La menor capacidad de los gobiernos actuales para resolver problemas tiene raíces profundas. En primer lugar, la complejidad del mundo moderno juega un papel crucial. Antes, los retos eran más locales y manejables dentro de las fronteras nacionales: la reforma agraria o la industrialización dependían principalmente de decisiones internas. Hoy, México enfrenta problemas globalizados como el crimen transnacional, el cambio climático y las cadenas de suministro internacionales, que requieren cooperación más allá de lo que un solo gobierno puede controlar. Esta interdependencia limita la autonomía que tenían líderes como Cárdenas.
En segundo lugar, la burocracia y la corrupción han crecido exponencialmente. En el pasado, aunque no estaba ausente, el aparato estatal era más pequeño y centralizado, lo que permitía decisiones rápidas y ejecución directa. Ahora, la maraña de intereses, regulaciones y desvío de recursos dificulta que las políticas se traduzcan en resultados. Por ejemplo, los proyectos de infraestructura actuales, como el Tren Maya, enfrentan retrasos y críticas por falta de planeación, algo que contrasta con la eficiencia relativa de obras como las presas en los años 60.
Finalmente, la polarización política y la erosión de la confianza ciudadana han debilitado la capacidad de los gobiernos para actuar. Antes, el dominio del PRI permitía consensos internos y una narrativa unificada, aunque autoritaria. Hoy, la democracia ha traído pluralidad, pero también fragmentación: cada iniciativa enfrenta oposición feroz, y los gobiernos prefieren preservar capital político antes que arriesgarse a fracasos visibles.
Tomemos el caso de la inseguridad, un flagelo que ha empeorado en las últimas décadas. En lugar de presentar estrategias integrales y resultados medibles, los discursos oficiales suelen girar en torno a culpar a los “gobiernos neoliberales” del pasado o a los cárteles como si fueran una fuerza incontrolable que exime de responsabilidad a las autoridades actuales.

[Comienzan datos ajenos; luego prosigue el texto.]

(** [_compute_trend(values, max_window)].  [None] stands for the
    exception Python raises: [values[-1]] on an empty list, and
    [np.polyfit] on an empty [x].  The fit stands for [np.polyfit] on a
    window of two points or more, where the abscissae [0, 1, ...] are
    distinct; the only caller passes 90.  On a window of one point
    (two values or more with [max_window = 1]) [np.polyfit] has no
    rational answer, and nothing below is stated about that case. *)
Definition _compute_trend (values : list Q) (max_window : nat)
  : option (Q * Q) :=
  let n := length values in
  if (n <? 2)%nat then
    match last values with
    | Some v => Some (0, v)
    | None => None
    end
  else
    let window := Nat.min n max_window in
    if (window =? 0)%nat then None else
    let y := last_n window values in
    let x := arange window in
    let '(a, b) := polyfit1 x y in
    Some (a, b + a * (inject_Z (Z.of_nat window) - 1)).

(** [_compute_seasonality_by_dow(df_p)]: the dict day-of-week -> mean. *)
Definition _compute_seasonality_by_dow (df_p : list row) : gmap Z Q :=
  np_mean <$> groupby (map (fun r => (weekday (date r), quantity_sold r)) df_p).

(** [df_p["date"].max()]; only evaluated on a non-empty frame. *)
Definition date_max (df_p : list row) : Z :=
  match map date df_p with
  | [] => 0%Z
  | d :: ds => fold_left Z.max ds d
  end.

Definition w_level : Q := 4 # 10.
Definition w_trend : Q := 4 # 10.
Definition w_season : Q := 2 # 10.

(** What the loop reads but never writes. *)
Record context := mk_context {
  last_date : Z;
  overall_mean : Q;
  dow_means : gmap Z Q;
  slope : Q;
  last_trend_level : Q
}.

(** What the loop body updates. *)
Record loop_state := mk_state {
  window_values : list Q;
  future_values : list Q;
  future_dates : list Z
}.

Definition level_component (window_values : list Q) : Q :=
  if (7 <=? length window_values)%nat
  then np_mean (last_n 7 window_values)
  else np_mean window_values.

Definition trend_component (c : context) (step : Z) : Q :=
  last_trend_level c + slope c * inject_Z step.

Definition season_component (c : context) (step : Z) : Q :=
  let future_date := (last_date c + step)%Z in
  let dow := weekday future_date in
  default (overall_mean c) (dow_means c !! dow).

(** The fused value, lines 95-99, before the floor of line 102. *)
Definition fused (c : context) (window_values : list Q) (step : Z) : Q :=
  w_level * level_component window_values
  + w_trend * trend_component c step
  + w_season * season_component c step.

Si bien es cierto que los problemas tienen raíces históricas, esta retórica evade la pregunta clave: ¿Qué se está haciendo hoy para cambiar las cosas?
Culpar a otros es políticamente conveniente. Mantener una narrativa de victimización o de lucha contra “enemigos” del pueblo moviliza bases electorales y desvía la atención de los fracasos propios. Resolver problemas estructurales requiere tiempo, recursos y consensos, algo que choca con los ciclos cortos de la política y la polarización actual. Es más fácil prometer justicia que construirla. Además, la menor capacidad de acción hace que los gobiernos recurran a la retórica como escudo, evitando rendir cuentas por lo que no pueden cumplir.
México merece gobiernos. La historia demuestra que es posible actuar frente a la adversidad, como lo hicieron Cárdenas o los artífices del milagro mexicano. Hoy, en lugar de un eterno ajuste de cuentas con el pasado, necesitamos líderes que enfrenten el presente con propuestas claras y resultados tangibles. Culpar a otros podrá ganar aplausos, pero no resuelve la inseguridad en las calles, el agua en las casas ni la esperanza en las familias. Es hora de pasar de las excusas a las soluciones… y eso aplica a todos los partidos.
¿Usted qué opina, amable lector? ¿Le gusta el sistema de echar culpas?